Different kinds of Import Errors

Jeremy C B Nicoll jeremy at omba.demon.co.uk
Sat Dec 8 19:25:53 EST 2007


Thomas Guettler <hv at tbz-pariv.de> wrote:

> If you look at this code, you see there are two kind of ImportErrors:
> 
> 1. app_name has no attribute or file managment.py: That's OK.
> 2. managment.py exists, but raises an ImportError: That's not OK: reraise
> 
>         # Import the 'management' module within each installed app, to
register
>         # dispatcher events.
>         for app_name in settings.INSTALLED_APPS:
>             try:
>                 __import__(app_name + '.management', {}, {}, [''])
>             except ImportError, exc:
>                 if exc.args[0]!='No module named management':
>                     raise
> 
> 
> I am searching a better solution, since in a future version of python
> the string 'No module namend management' might be changed.
> 
> Any better solution?

Don't know; I want to ask a possibly related question.  My impression is
that while writing and testing something like the above code one has somehow
to know that "ImportError" can be raised, so one can explicitly define how
it is to be treated.  How does one find that out?  

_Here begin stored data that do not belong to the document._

(** * brunch, lib/utils/helpers.js: the compilation log line

    A shallow embedding of [generateCompilationLog] and of the JavaScript
    builtins it calls, followed by the properties of the log line that
    the specification of the module states; then the other synchronous
    helpers of the file ([flatten], [deepAssign], [prettify],
    [getFormattedError], [getCompilationProgress], [deepFreeze]) with
    properties read off their code. *)

From Stdlib Require Import ZArith String Ascii List Bool Lia Permutation.
From Stdlib Require Import Decimal DecimalString DecimalPos.
Import ListNotations.

Open Scope list_scope.
Open Scope string_scope.
Open Scope Z_scope.

(** ** The JavaScript builtins used by the function

    Numbers that the function handles are integral: lengths, counters and
    millisecond timestamps.  They are modelled as [Z].  The one place where
    a fraction appears is [diff / oneSecond], whose binary64 result is kept
    exactly, as a mantissa and a binary exponent. *)

Module JS.

(** [ToString] applied to an integral Number below 10^21 in magnitude:
    the decimal digits, with a minus sign for a negative value. *)
Definition Number_toString (z : Z) : string :=
  NilEmpty.string_of_int (Z.to_int z).

(** [Array.prototype.toString] on an array of strings is [join(",")]. *)
Definition Array_toString (a : list string) : string :=
  String.concat "," a.

(** [Array.prototype.includes] on an array of strings: strings are
    compared by value. *)
Definition includes (a : list string) (s : string) : bool :=
  existsb (String.eqb s) a.

(** The [length] property of an array, as a Number. *)
Definition Array_length {A : Type} (a : list A) : Z :=
  Z.of_nat (List.length a).

(** Truthiness of a string: the empty string is the only falsy one. *)
Definition truthy (s : string) : bool :=
  match s with
  | EmptyString => false
  | String _ _ => true
  end.

(** [a || b] on strings. *)
Definition or_else (a b : string) : string :=
  if truthy a then a else b.

(** A finite binary64 value, [mant * 2 ^ expo]. *)
Record F64 : Type := mkF64 { mant : Z; expo : Z }.

(** Nearest integer to [p / q] for [0 <= p] and [0 < q], a tie going to
    the even neighbour (the rounding mode of binary64 arithmetic). *)
Definition round_half_even (p q : Z) : Z :=
  let d := p / q in
  let r := p mod q in
  if 2 * r <? q then d
  else if q <? 2 * r then d + 1
  else if Z.even d then d else d + 1.

(** The binary64 value nearest to [p / q], for [0 < p] and [0 < q] with a
    quotient in the normal range: a 53-bit mantissa, ties to even. *)
Definition nearest_F64 (p q : Z) : F64 :=
  let e0 := Z.log2 p - Z.log2 q in
  let lg := if p * 2 ^ Z.max 0 (- e0) <? q * 2 ^ Z.max 0 e0
            then e0 - 1 else e0 in
  let s := lg - 52 in
  let m := round_half_even (p * 2 ^ Z.max 0 (- s)) (q * 2 ^ Z.max 0 s) in
  mkF64 m s.

(** [a / b] on integral Numbers, [b] not zero. *)
Definition Number_div (a b : Z) : F64 :=
  if a =? 0 then mkF64 0 0
  else
    let x := nearest_F64 (Z.abs a) (Z.abs b) in
    mkF64 (Z.sgn a * Z.sgn b * mant x) (expo x).

(** [a - b] on integral Numbers.  The exact difference is rounded to
    binary64; the result is again integral (and equal to the exact
    difference up to 2^53 in magnitude). *)
Definition Number_sub (a b : Z) : Z :=
  let d := a - b in
  if d =? 0 then 0
  else
    let x := nearest_F64 (Z.abs d) 1 in
    Z.sgn d * (mant x * 2 ^ Z.max 0 (expo x) / 2 ^ Z.max 0 (- expo x)).

(** [Number.prototype.toFixed(1)] below 10^21 in magnitude: with [n] the
    integer for which [n / 10] is closest to the value (the larger [n]
    when two are equally close), the digits of [n] with a point before
    the last one; a negative value is rendered from its magnitude, after
    a minus sign. *)
Definition toFixed1 (x : F64) : string :=
  let num := Z.abs (mant x) * 2 ^ Z.max 0 (expo x) in
  let den := 2 ^ Z.max 0 (- expo x) in
  let n := (20 * num + den) / (2 * den) in
  (if mant x <? 0 then "-" else "")
    ++ Number_toString (n / 10) ++ "." ++ Number_toString (n mod 10).

(** The range of ECMAScript time values, in which [Date.now()] lies. *)
Definition time_value (t : Z) : Prop :=
  - 8640000000000000 <= t <= 8640000000000000.

End JS.

(** ** The path library

    [basename] is imported from the package [universal-path], which is not
    part of the repository: it is an interface here. *)

Class UniversalPath : Type := { basename : string -> string }.

(** Modelled from the spec: [basename] of [universal-path] is missing
    from the sources; the spec calls its result "the base filename (final
    path segment)" of a path.  This instance keeps what follows the last
    slash and serves to evaluate the function on concrete inputs. *)
Fixpoint last_segment (acc p : string) : string :=
  match p with
  | EmptyString => acc
  | String c rest =>
      if Ascii.eqb c "/" then last_segment "" rest
      else last_segment (acc ++ String c "") rest
  end.

Definition posix : UniversalPath := {| basename := last_segment "" |}.

(** ** Data model *)

(** Objects that carry a [path] property. *)
Class HasPath (A : Type) : Type := path : A -> string.

Record SourceFile : Type := mkSourceFile {
  sf_path : string;
  compilationTime : Z
}.

(** A generated file is an object: [Array.prototype.includes] compares
    objects by identity, which [gf_ref] stands for. *)
Record GeneratedFile : Type := mkGeneratedFile {
  gf_ref : nat;
  gf_path : string;
  sourceFiles : list SourceFile
}.

Record CopiedAsset : Type := mkCopiedAsset { ca_path : string }.

Module DisposedFiles.
Record t : Type := mk {
  generated : list GeneratedFile;
  sourcePaths : list string
}.
End DisposedFiles.

#[global] Instance SourceFile_path : HasPath SourceFile := sf_path.
#[global] Instance GeneratedFile_path : HasPath GeneratedFile := gf_path.
#[global] Instance CopiedAsset_path : HasPath CopiedAsset := ca_path.

(** [dgen.includes(generatedFile)]: membership by object identity. *)
Definition includes_object (a : list GeneratedFile) (g : GeneratedFile)
    : bool :=
  existsb (fun x => Nat.eqb (gf_ref x) (gf_ref g)) a.

(** ** generateCompilationLog *)

(** The variables of one pass of the outer [forEach] body. *)
Record Locals : Type := mkLocals {
  isChanged : bool;
  locallyCompiledCount : Z
}.

(** The accumulators that the loops mutate. *)
Record Names : Type := mkNames {
  generated : list string;
  compiled : list string;
  cachedCount : Z
}.

Section Log.
Context {UP : UniversalPath}.

Definition getName {A : Type} `{HasPath A} (file : A) : string :=
  basename (path file).

(** Body of the inner [forEach], lines 100-110. *)
Definition sourceStep (startTime : Z) (dgen : list GeneratedFile)
    (generatedFile : GeneratedFile)
    (st : Locals * list string) (sourceFile : SourceFile)
    : Locals * list string :=
  let (loc, comp) := st in
  let st1 :=
    if compilationTime sourceFile >=? startTime then
      let sourceName := getName sourceFile in
      (mkLocals true (locallyCompiledCount loc + 1),
       if negb (JS.includes comp sourceName)
       then (comp ++ [sourceName])%list else comp)
    else (loc, comp) in
  if negb (isChanged (fst st1)) && includes_object dgen generatedFile
  then (mkLocals true (locallyCompiledCount (fst st1)), snd st1)
  else st1.

(** Body of the outer [forEach], lines 96-115. *)
Definition generatedStep (startTime : Z) (dgen : list GeneratedFile)
    (acc : Names) (generatedFile : GeneratedFile) : Names :=
  let len := JS.Array_length (sourceFiles generatedFile) in
  let (loc, comp) :=
    fold_left (sourceStep startTime dgen generatedFile)
      (sourceFiles generatedFile) (mkLocals false 0, compiled acc) in
  if isChanged loc then
    mkNames (generated acc ++ [getName generatedFile])%list comp
      (cachedCount acc + (len - locallyCompiledCount loc))
  else mkNames (generated acc) comp (cachedCount acc).

(** Lines 92-115: the three accumulators after the loops. *)
Definition collect (startTime : Z) (generatedFiles : list GeneratedFile)
    (dgen : list GeneratedFile) : Names :=
  fold_left (generatedStep startTime dgen) generatedFiles (mkNames [] [] 0).

(** Lines 117-123. *)
Definition generatedLog (generated : list string) : string :=
  match List.length generated with
  | 0%nat => ""
  | 1%nat => " into " ++ JS.Array_toString generated
  | _ =>
      " into " ++ JS.Number_toString (JS.Array_length generated) ++ " files"
  end.

(** Lines 124-136. *)
Definition compiledLog (compiled disposed : list string) : string :=
  match List.length compiled with
  | 0%nat =>
      match List.length disposed with
      | 0%nat => ""
      | 1%nat => "removed " ++ JS.Array_toString disposed
      | _ => "removed " ++ JS.Number_toString (JS.Array_length disposed)
      end
  | 1%nat => "compiled " ++ JS.Array_toString compiled
  | _ => "compiled " ++ JS.Number_toString (JS.Array_length compiled)
  end.

(** Lines 137-149. *)
Definition cachedLog (generated compiled : list string) (cachedCount : Z)
    : string :=
  if cachedCount =? 0 then
    (if JS.Array_length compiled <=? 1 then "" else " files")
  else
    match List.length compiled with
    | 0%nat =>
        let noun :=
          if JS.Array_length generated >? 1 then "" else " files" in
        " and wrote " ++ JS.Number_toString cachedCount ++ " cached" ++ noun
    | 1%nat =>
        let cachedCountName :=
          "file" ++ (if cachedCount =? 1 then "" else "s") in
        " and " ++ JS.Number_toString cachedCount ++ " cached "
          ++ cachedCountName
    | _ => " files and " ++ JS.Number_toString cachedCount ++ " cached"
    end.

(** Lines 152-160. *)
Definition assetsLog (copied compiled : list string) : string :=
  match List.length copied with
  | 0%nat => ""
  | 1%nat => "copied " ++ JS.Array_toString copied
  | _ =>
      if negb (JS.Array_length compiled =? 0)
      then "copied " ++ JS.Number_toString (JS.Array_length copied)
      else
        "copied " ++ JS.Number_toString (JS.Array_length copied) ++ " files"
  end.

Definition nonAssetsLog (names : Names) (disposed : list string) : string :=
  compiledLog (compiled names) disposed
    ++ cachedLog (generated names) (compiled names) (cachedCount names)
    ++ generatedLog (generated names).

While in this case, one might hope that an import action could only fail
with ImportError, isn't it possible that - say - one might get an IOError
because of a problem on the module search path ... and maybe there are lots
of other less obvious exceptions that could be raised?

How does one write a try/except piece of code that works (ie traps whatever
exception occurs, though obviously it can't necessarily fix an arbitrary
exception) for any exception, even those not known of in advance by the
author? 

-- 
Jeremy C B Nicoll - my opinions are my own.